■ Task to complete ■
Using the listing below, set down exactly the lines starting at the line that contains "match loop n' s1" and ending at the line that contains "cbn [loopn]. destruct", both included, and no others.

##### Dataset records #####

(* ===== verification/Loop.v ===== *)
(** Go [for] loops whose bound is a 64-bit quantity.

    [loop n body s] runs [body] at most [n] times from [s].  A [body] step either
    continues with a new state ([inl]) or leaves the loop with a result ([inr]);
    [inl] out of the whole loop means the budget ran out.  The budget is a binary
    number and the recursion doubles, so a budget of 2^64 costs nothing beyond the
    steps the loop takes, and the definitions stay executable.  [loop_measure] is
    the termination rule every loop of the development goes through. *)

From S2P Require Import Prelude.

Section loop.
Context {S A : Type} (body : S -> S + A).

Fixpoint loop (n : positive) (s : S) : S + A :=
  match n with
  | xH => body s
  | xO n' =>
      match loop n' s with inl s' => loop n' s' | inr a => inr a end
  | xI n' =>
      match body s with
      | inl s1 =>
          match loop n' s1 with inl s' => loop n' s' | inr a => inr a end
      | inr a => inr a
      end
  end.

(** The same loop counted in unary, for proofs by induction. *)
Fixpoint loopn (n : nat) (s : S) : S + A :=
  match n with
  | O => inl s
  | Datatypes.S n' => match body s with inl s' => loopn n' s' | inr a => inr a end
  end.

Lemma loopn_add n m s :
  loopn (n + m) s = match loopn n s with inl s' => loopn m s' | inr a => inr a end.
Proof.
  revert s. induction n as [|n IH]; intros s; simpl; [done|].
  destruct (body s) as [s'|a]; [apply IH|done].
Qed.

Lemma loop_loopn n s : loop n s = loopn (Pos.to_nat n) s.
Proof.
  revert s. induction n as [n IH|n IH|]; intros s; cbn [loop].
  - rewrite Pos2Nat.inj_xI.
    replace (2 * Pos.to_nat n)%nat with (Pos.to_nat n + Pos.to_nat n)%nat by lia.
    cbn [loopn]. destruct (body s) as [s1|a]; [|done].
    rewrite loopn_add, <- IH. destruct (loop n s1); [apply IH|done].
  - rewrite Pos2Nat.inj_xO.
    replace (2 * Pos.to_nat n)%nat with (Pos.to_nat n + Pos.to_nat n)%nat by lia.
    rewrite loopn_add, <- IH. destruct (loop n s); [apply IH|done].
  - change (Pos.to_nat 1) with 1%nat. cbn [loopn]. by destruct (body s).
Qed.

(** Once the loop has left, a larger budget does not change the result. *)
Lemma loopn_mono n m s a : (n <= m)%nat -> loopn n s = inr a -> loopn m s = inr a.
Proof.
  intros Hle H. replace m with (n + (m - n))%nat by lia.
  by rewrite loopn_add, H.
Qed.

(** Termination with a postcondition: an invariant under which every
    continuing step decreases a measure that starts below the budget. *)
Lemma loop_measure (Inv : S -> Prop) (m : S -> Z) (Q : A -> Prop) n s :
  (forall s, Inv s ->
     match body s with
     | inl s' => Inv s' /\ 0 <= m s' < m s
     | inr a => Q a
     end) ->
  Inv s -> 0 <= m s < Z.pos n ->
  exists a, loop n s = inr a /\ Q a.
Proof.
  intros Hstep Hi Hm. rewrite loop_loopn.
  assert (Z.to_nat (m s) < Pos.to_nat n)%nat as Hk by lia.
  generalize dependent (Pos.to_nat n). intros k Hk.
  revert k Hk Hi Hm. generalize s as s0. clear s.
  intros s0 k. revert s0. induction k as [|k IH]; intros s0 Hk Hi Hm; [lia|].
  simpl. specialize (Hstep s0 Hi). destruct (body s0) as [s'|a]; [|eauto].
  destruct Hstep as [Hi' Hm']. apply IH; [lia|done|lia].
Qed.

(** The run of a loop as a relation, and its agreement with the function. *)
Inductive leaves : S -> A -> Prop :=
| leaves_now s a : body s = inr a -> leaves s a
| leaves_step s s' a : body s = inl s' -> leaves s' a -> leaves s a.

Lemma loopn_leaves n s a : loopn n s = inr a -> leaves s a.
Proof.
  revert s. induction n as [|n IH]; intros s; simpl; [done|].
  destruct (body s) as [s'|b] eqn:E.
  - intros H. eapply leaves_step; [done|]. by apply IH.
  - intros [= ->]. by apply leaves_now.
Qed.

Lemma loop_leaves n s a : loop n s = inr a -> leaves s a.
Proof. rewrite loop_loopn. apply loopn_leaves. Qed.

Lemma leaves_det s a b : leaves s a -> leaves s b -> a = b.
Proof.
  intros H. revert b. induction H as [s a E|s s' a E _ IH]; intros c Hc;
    inversion Hc as [? ? E'|? ? ? E' H']; subst; rewrite E in E'; simplify_eq; eauto.
Qed.

(** A terminating loop computes the result of any run. *)
Lemma loop_eq n s a b : loop n s = inr b -> leaves s a -> loop n s = inr a.
Proof.
  intros H Ha. rewrite H. f_equal. eapply leaves_det; [|done]. by apply loop_leaves in H.
Qed.
End loop.

#[export] Hint Constructors leaves : core.

(** The budget of the loops that step a 64-bit counter. *)
Abbreviation fuel64 := 36893488147419103232%positive.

#####

■ Written answer ■
          match loop n' s1 with inl s' => loop n' s' | inr a => inr a end
      | inr a => inr a
      end
  end.

(** The same loop counted in unary, for proofs by induction. *)
Fixpoint loopn (n : nat) (s : S) : S + A :=
  match n with
  | O => inl s
  | Datatypes.S n' => match body s with inl s' => loopn n' s' | inr a => inr a end
  end.

Lemma loopn_add n m s :
  loopn (n + m) s = match loopn n s with inl s' => loopn m s' | inr a => inr a end.
Proof.
  revert s. induction n as [|n IH]; intros s; simpl; [done|].
  destruct (body s) as [s'|a]; [apply IH|done].
Qed.

Lemma loop_loopn n s : loop n s = loopn (Pos.to_nat n) s.
Proof.
  revert s. induction n as [n IH|n IH|]; intros s; cbn [loop].
  - rewrite Pos2Nat.inj_xI.
    replace (2 * Pos.to_nat n)%nat with (Pos.to_nat n + Pos.to_nat n)%nat by lia.
    cbn [loopn]. destruct (body s) as [s1|a]; [|done].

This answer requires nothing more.